(** A mapping response of the gateway (TCP or UDP, result code zero) answers the
    request at the front of the queue: that request leaves the queue, the
    mapping with the ports, the epoch and the lifetime of the response is
    recorded and the callback called, unless an equal mapping is recorded
    already, and the next request of the queue, if there is one, is sent. *)
Theorem natpmp_mapping_recorded this s c r queue b1 ep private public life tail :
  impls s !! this = Some c → endpoint_ c = m_gateway_address_ c →
  request_queue_ c = r :: queue → socket_ c = Some true →
  data_ c = mapping_response b1 ep private public life tail →
  b1 = 129 ∨ b1 = 130 → is_u32 ep → is_u16 private → is_u16 public → is_u32 life →
  let m := (r, MkMappingResponse (b1 - 128) 0 private public ep life ip_none) in
  let known := existsb (λ m', same_mapping m' m) (mappings_ c) in
  wp (HandleResponse address_v4 this) s (λ code s', code = kResultSuccess ∧ ∃ c',
    impls s' !! this = Some c' ∧ request_queue_ c' = queue ∧
    mappings_ c' = mappings_ c ++ (if known then [] else [m]) ∧
    mapped s' = (if known || negb (nat_pmp_map_port_success_cb_ c) then []
                 else [(callback_protocol r, private, public)]) ++ mapped s ∧
    sent s' = match queue with
              | [] => sent s
              | r' :: _ => take (Z.to_nat (length_ r')) (buffer r') :: sent s
              end).
Proof.
  intros E Ee Eq Eo Ed Hb1 Hep Hpr Hpu Hl. cbv zeta.
  set (resp := MkMappingResponse (b1 - 128) 0 private public ep life ip_none).
  assert (wp (mapping_done this resp) s (λ _ s', ∃ c',
    impls s' !! this = Some c' ∧ request_queue_ c' = queue ∧
    mappings_ c' = mappings_ c ++
      (if existsb (λ m', same_mapping m' (r, resp)) (mappings_ c) then [] else [(r, resp)]) ∧
    mapped s' = (if existsb (λ m', same_mapping m' (r, resp)) (mappings_ c) ||
                    negb (nat_pmp_map_port_success_cb_ c) then []
                 else [(callback_protocol r, private, public)]) ++ mapped s ∧
    sent s' = match queue with
              | [] => sent s
              | r' :: _ => take (Z.to_nat (length_ r')) (buffer r') :: sent s
              end)) as Hdone.
  { unfold mapping_done. apply wp_bind, (wp_the_impl _ _ c); [done|]. rewrite Eq. cbv zeta.
    apply wp_bind. eapply (wp_mono _ _ (λ _ s1, ∃ c1, impls s1 !! this = Some c1 ∧
      socket_ c1 = Some true ∧ sent s1 = sent s ∧
      mappings_ c1 = mappings_ c ++
        (if existsb (λ m', same_mapping m' (r, resp)) (mappings_ c) then [] else [(r, resp)]) ∧
      mapped s1 = (if existsb (λ m', same_mapping m' (r, resp)) (mappings_ c) ||
                      negb (nat_pmp_map_port_success_cb_ c) then []
                   else [(callback_protocol r, private, public)]) ++ mapped s)).
    - destruct (existsb _ _); cbn [negb when orb].
      + apply wp_ret. exists c. rewrite app_nil_r. done.
      + apply wp_bind. destruct (nat_pmp_map_port_success_cb_ c); cbn [when negb]; run;
          (eexists; split; [look|split_and!; done]).
    - intros _ s1 (c1&E1&Eo1&Es1&Em1&Ep1). run. unfold SendQueuedRequests.
      eapply wp_bind, wp_the_impl; [look|]. rewrite is_open_true by exact Eo1. cbn [when request_queue_ set_queue].
      destruct queue as [|r' queue].
      + apply wp_ret. eexists. split; [look|]. split_and!; done.
      + eapply wp_SendRequest; [look|exact Eo1|]. eexists. split; [look|].
        cbn [mapped sent]. rewrite Es1. split_and!; done. }
  unfold HandleResponse. apply wp_bind, (wp_the_impl _ _ c); [done|]. rewrite bool_decide_true by done.
  rewrite Ed. unfold mapping_response.
  eapply wp_bind, wp_liftR; [reflexivity|].
  eapply wp_bind, wp_liftR; [apply (ntohl_at_app [0; b1; 0; 0]); done|].
  eapply wp_bind, wp_liftR; [reflexivity|]. eapply wp_bind, wp_liftR; [reflexivity|].
  cbn [Z.eqb negb Z.lor Z.shiftl].
  rewrite (proj2 (Z.ltb_ge b1 128)), (proj2 (Z.ltb_ge 130 b1)) by lia. cbn [orb].
  rewrite (proj2 (Z.eqb_neq b1 128)) by lia. cbn [Z.mul Pos.mul Z.eqb negb Z.lor Z.shiftl Pos.iter].
  eapply wp_bind, wp_liftR; [exact (ntohs_at_app ([0; b1; 0; 0] ++ htonl ep) private _ Hpr)|].
  eapply wp_bind, wp_liftR;
    [exact (ntohs_at_app ([0; b1; 0; 0] ++ htonl ep ++ htons private) public _ Hpu)|].
  eapply wp_bind, wp_liftR;
    [exact (ntohl_at_app ([0; b1; 0; 0] ++ htonl ep ++ htons private ++ htons public) life _ Hl)|].
  replace (Z.land b1 0x7f) with (b1 - 128) by (by destruct Hb1 as [->| ->]).
  apply wp_bind. eapply wp_mono; [exact Hdone|]. intros [] s' Hs'. apply wp_ret. split; [done|exact Hs'].
Qed.

(** Any other datagram changes nothing: one that is not from the gateway, has
    another version, is no response, or reports an error is only logged. *)
Theorem natpmp_response_refused this s c b0 b1 result :
  impls s !! this = Some c → (16 ≤ length (data_ c))%nat →
  data_ c !! 0%nat = Some b0 → data_ c !! 1%nat = Some b1 → ntohs_at (data_ c) 2 = Ok result →
  endpoint_ c ≠ m_gateway_address_ c ∨ b0 ≠ 0 ∨ b1 < 128 ∨ 130 < b1 ∨ result ≠ 0 →
  ∃ code, code ≠ kResultSuccess ∧ HandleResponse address_v4 this s = Ok (code, s).
Proof.
  intros E Hlen E0 E1 E2 Hwrong. unfold HandleResponse, mbind, M_bind, self. rewrite E.
  destruct (decide (endpoint_ c = m_gateway_address_ c)) as [Ee|Ee];
    [rewrite bool_decide_true by done|rewrite bool_decide_false by done; by exists kErrorSourceConflict].
  unfold liftR. rewrite E2.
  destruct (ntohl_at (data_ c) 4) as [e|] eqn:E4.
  2: { exfalso. revert E4. unfold ntohl_at, ntohs_at. rewrite !byte_at_lt by lia. done. }
  unfold byte_at. rewrite E0, E1.
  destruct (Z.eqb_spec b0 0) as [->|]; cbn [negb]; [|by exists kResultUnsupportedVersion].
  destruct (Z.ltb_spec b1 128); cbn [orb]; [by exists kResultUnsupportedOpcode|].
  destruct (Z.ltb_spec 130 b1); [by exists kResultUnsupportedOpcode|].
  destruct (Z.eqb_spec result 0) as [->|]; cbn [negb]; [destruct Hwrong; [done|lia]|].
  exists (result_opcode result). split; [|done]. unfold result_opcode. by repeat case_match.
Qed.

(** What [Stop] posts for the mappings. *)
Definition deletions (this : handle) (l : list (MappingRequest * MappingResponse)) : list task :=
  (λ m, let protocol := default 0 (buffer m.1 !! 1%nat) in
    HSendMapping this (if protocol <? 128 then protocol else u32 (protocol - 256))
      (private_port m.2) (public_port m.2) 0) <$> l.

Lemma Stop_ok this s c :
  impls s !! this = Some c → socket_ c = Some true →
  Stop this s = Ok (tt, MkIo (client s) (<[this := set_socket None c]> (impls s))
    (tasks s ++ deletions this (mappings_ c)) (sent s) (mapped s)).
Proof.
  intros E Eo. unfold Stop, mbind at 1, M_bind at 1, self. rewrite E, (is_open_true c Eo). cbn [when].
  unfold mbind at 1, M_bind at 1.
  match goal with |- match ?each (mappings_ c) s with _ => _ end = _ =>
    assert (∀ l s1, each l s1 = Ok (tt, MkIo (client s1) (impls s1) (tasks s1 ++ deletions this l)
      (sent s1) (mapped s1))) as -> end.
  - induction l as [|[request response] l IH]; intros s1.
    + rewrite app_nil_r. by destruct s1.
    + unfold mbind, M_bind, SendMappingRequest, post, modify in IH |- *. rewrite IH.
      cbn [client impls tasks sent mapped deletions fmap list_fmap fst snd]. by rewrite <-app_assoc.
  - unfold upd. cbn [impls client tasks sent mapped]. by rewrite E.
Qed.

(** Stopping the client removes no mapping from the gateway: the requests to
    delete them are posted, but the socket is closed before they run, and each
    is dropped then; nothing is sent. *)
Theorem natpmp_stop_removes_nothing this s c :
  impls s !! this = Some c → socket_ c = Some true →
  ∃ s', Stop this s = Ok (tt, s') ∧ sent s' = sent s ∧
    tasks s' = tasks s ++ deletions this (mappings_ c) ∧
    ∀ i o t, t ∈ deletions this (mappings_ c) → tasks s' !! i = Some t →
      run_task v4_any address_v4 i o s' =
      Ok (tt, MkIo (client s') (impls s') (delete i (tasks s')) (sent s') (mapped s')).
Proof.
  intros E Eo. eexists. split; [by apply Stop_ok|]. do 2 (split; [done|]).
  intros i o t (m&->&_)%list_elem_of_fmap Hi. cbn [tasks] in Hi.
  unfold run_task, mbind, M_bind, get. cbn [tasks]. rewrite Hi. cbn [modify impls client sent mapped].
  unfold DoSendMappingRequest, mbind, M_bind, self. cbn [impls]. by rewrite lookup_insert_eq.
Qed.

________________

[TASK TO CARRY OUT] Examine each line of the listing for the word "modify" and state only how many lines contain it.

[EXPECTED OUTPUT] 2